Beginning with the very first line, please reproduce the entries exactly through the line containing "intros c fx e.".

*** LISTED ENTRIES Section Begins ***

(** C7, as the code has it: a camera toggle clears [hasValidResult],
    [extractedText] and [isAnalyzing] and leaves the attempt counter and
    the last-success time as they were.  A manual reset and a modal
    dismissal always clear [hasValidResult] and [extractedText] and set
    [isAnalyzing] to true, whatever the OCR library answers; when the
    worker is set up again without error they set the attempt counter to
    0 and the last-success time to the clock, and when a worker is in
    place and a call of the set-up rejects they leave both as they
    were. *)
Theorem C7_what_each_reset_restores :
  forall c fx e,
    analysis_state (fst (click_toggleCamera c fx))
      = mkAnalysisState false false [] (analysisCountRef (refs c))
                        (lastSuccessRef (refs c))
    /\ (isAnalyzing (state (fst (click_resetAnalysis c e fx))) = true
        /\ hasValidResult (state (fst (click_resetAnalysis c e fx))) = false
        /\ extractedText (state (fst (click_resetAnalysis c e fx))) = [])
    /\ (isAnalyzing (state (fst (close_modal c e fx))) = true
        /\ hasValidResult (state (fst (close_modal c e fx))) = false
        /\ extractedText (state (fst (close_modal c e fx))) = [])
    /\ (setup_succeeds e = true ->
        analysis_state (fst (click_resetAnalysis c e fx))
          = mkAnalysisState true false [] 0 (clock_after e)
        /\ analysis_state (fst (close_modal c e fx))
          = mkAnalysisState true false [] 0 (clock_after e))
    /\ (forall w,
          workerRef (refs c) = Some w ->
          setup_succeeds e = false ->
          analysis_state (fst (click_resetAnalysis c e fx))
            = mkAnalysisState true false [] (analysisCountRef (refs c))
                              (lastSuccessRef (refs c))
          /\ analysis_state (fst (close_modal c e fx))
            = mkAnalysisState true false [] (analysisCountRef (refs c))
                              (lastSuccessRef (refs c))).
Proof.
  intros c fx e.
  destruct (reset_state c e fx) as [Rs Rr].
  destruct (close_state c e fx) as [Cs Cr].
  split.
  { unfold click_toggleCamera, analysis_state.
    destruct (commit_state_empty c (refs c) (toggleCamera (state c)) fx
                eq_refl) as [-> ->].
    reflexivity. }
  split; [rewrite Rs; repeat split; reflexivity|].
  split; [rewrite Cs; repeat split; reflexivity|].
  split.
  - intros He.
    destruct (reinitializeWorker_succeeds (refs c) e He)
      as (w & _ & Hr & _).
    unfold analysis_state. rewrite Rs, Rr, Cs, Cr, Hr.
    split; reflexivity.
  - intros w Hw Hno.
    destruct (reinitializeWorker_fails (refs c) w e Hw Hno)
      as (Fc & Fl & _).
    unfold analysis_state. rewrite Rs, Rr, Cs, Cr, Fc, Fl.
    split; reflexivity.
Qed.

Lemma C7_witness :
  analysis_state
    (fst (click_resetAnalysis demo_component (working_setup 2%nat 9000)
            demo_fx))
  = mkAnalysisState true false [] 0 9000
  /\ analysis_state
       (fst (click_resetAnalysis demo_component (failing_setup 9000)
               demo_fx))
     = mkAnalysisState true false [] 5 1000.
Proof.
  split.
  - destruct (C7_what_each_reset_restores demo_component demo_fx
                (working_setup 2%nat 9000)) as (_ & _ & _ & S & _).
    destruct S as [H _]; [reflexivity | exact H].
  - destruct (C7_what_each_reset_restores demo_component demo_fx
                (failing_setup 9000)) as (_ & _ & _ & _ & F).
    destruct (F 1%nat) as [H _]; [reflexivity | reflexivity | exact H].
Defined.

(** C7 as the specification words it fails: with five attempts counted, a
    camera toggle leaves the counter at five, also after the scheduled
    [initializeCamera] has run, and a manual reset or a modal dismissal
    leaves [isAnalyzing] true; none of the three states is the initial
    one, whatever the initial clock was. *)
Lemma C7_counterexample :
  let toggled := fst (click_toggleCamera demo_component demo_fx) in
  let restarted :=
    fst (fire_timeout toggled 0 (Some [8%nat]) demo_fx) in
  as_attemptCount (analysis_state toggled) = 5
  /\ as_attemptCount (analysis_state restarted) = 5
  /\ as_isAnalyzing
       (analysis_state
          (fst (click_resetAnalysis demo_component (working_setup 2%nat 9000)
                  demo_fx))) = true
  /\ as_isAnalyzing
       (analysis_state
          (fst (close_modal demo_component (working_setup 2%nat 9000)
                  demo_fx))) = true
  /\ forall t,
       analysis_state toggled <> initial_analysis_state t
       /\ analysis_state restarted <> initial_analysis_state t
       /\ analysis_state
            (fst (click_resetAnalysis demo_component (working_setup 2%nat 9000)
                    demo_fx)) <> initial_analysis_state t
       /\ analysis_state
            (fst (close_modal demo_component (working_setup 2%nat 9000)
                    demo_fx)) <> initial_analysis_state t.
Proof.
  cbv zeta. repeat split; try (vm_compute; reflexivity);
    vm_compute; intros H; discriminate H.
Qed.

(* ===================================================================== *)
(** ** Failures of the submission *)
(* ===================================================================== *)

(** C8, as the code has it: when the POST throws or the response body is
    empty (falsy), whatever the status, [sendToApi] posts, logs the error
    and stops; the only state it has set is [isLoading], to true, so
    neither the schedule nor the calendar nor an error is shown and the
    loading flag stays true. *)
Theorem C8_failed_submission_only_logs :
  forall t id e,
    getRoomId t = Some id ->
    no_body (http e) = true ->
    sendToApi t e
      = [SetIsLoading true;
         HttpPost (today e)
           [mkRoom id t (if endsWith t (lit "-TP") then lit "#FFFFBF"
                         else lit "#FFD7B0")];
         ConsoleError MsgApiError]
    /\ forall s,
         reduce s (sendToApi t e)
         = mkSnapshot (extractedText s) (isAnalyzing s) (hasValidResult s)
             (isFrontCamera s) (day s) (isCalendarOpen s)
             (calendarEvents s) true.
Proof.
  intros t id e Hid Hb.
  assert (E : sendToApi t e
      = [SetIsLoading true;
         HttpPost (today e)
           [mkRoom id t (if endsWith t (lit "-TP") then lit "#FFFFBF"
                         else lit "#FFD7B0")];
         ConsoleError MsgApiError]).
  { unfold sendToApi. rewrite Hid.
    pose proof (getRoomId_nonzero t id Hid) as Hz.
    apply Z.eqb_neq in Hz; rewrite Hz.
    destruct (http e) as [|st data]; [reflexivity|].
    cbn [no_body] in Hb. rewrite Hb. reflexivity. }
  split; [exact E|]. intros s. rewrite E. reflexivity.
Qed.

Lemma C8_witness :
  sendToApi (lit "M03-TP")
    (mkEffectEnv (lit "2025-01-15") (HttpResponse 500 (JStr [])))
  = [SetIsLoading true;
     HttpPost (lit "2025-01-15")
       [mkRoom 19393 (lit "M03-TP") (lit "#FFFFBF")];
     ConsoleError MsgApiError].
Proof.
  apply (C8_failed_submission_only_logs (lit "M03-TP") 19393
           (mkEffectEnv (lit "2025-01-15") (HttpResponse 500 (JStr []))));
    reflexivity.
Defined.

*** LISTED ENTRIES Section Ends ***

TASK OUTPUT:
(** C7, as the code has it: a camera toggle clears [hasValidResult],
    [extractedText] and [isAnalyzing] and leaves the attempt counter and
    the last-success time as they were.  A manual reset and a modal
    dismissal always clear [hasValidResult] and [extractedText] and set
    [isAnalyzing] to true, whatever the OCR library answers; when the
    worker is set up again without error they set the attempt counter to
    0 and the last-success time to the clock, and when a worker is in
    place and a call of the set-up rejects they leave both as they
    were. *)
Theorem C7_what_each_reset_restores :
  forall c fx e,
    analysis_state (fst (click_toggleCamera c fx))
      = mkAnalysisState false false [] (analysisCountRef (refs c))
                        (lastSuccessRef (refs c))
    /\ (isAnalyzing (state (fst (click_resetAnalysis c e fx))) = true
        /\ hasValidResult (state (fst (click_resetAnalysis c e fx))) = false
        /\ extractedText (state (fst (click_resetAnalysis c e fx))) = [])
    /\ (isAnalyzing (state (fst (close_modal c e fx))) = true
        /\ hasValidResult (state (fst (close_modal c e fx))) = false
        /\ extractedText (state (fst (close_modal c e fx))) = [])
    /\ (setup_succeeds e = true ->
        analysis_state (fst (click_resetAnalysis c e fx))
          = mkAnalysisState true false [] 0 (clock_after e)
        /\ analysis_state (fst (close_modal c e fx))
          = mkAnalysisState true false [] 0 (clock_after e))
    /\ (forall w,
          workerRef (refs c) = Some w ->
          setup_succeeds e = false ->
          analysis_state (fst (click_resetAnalysis c e fx))
            = mkAnalysisState true false [] (analysisCountRef (refs c))
                              (lastSuccessRef (refs c))
          /\ analysis_state (fst (close_modal c e fx))
            = mkAnalysisState true false [] (analysisCountRef (refs c))
                              (lastSuccessRef (refs c))).
Proof.
  intros c fx e.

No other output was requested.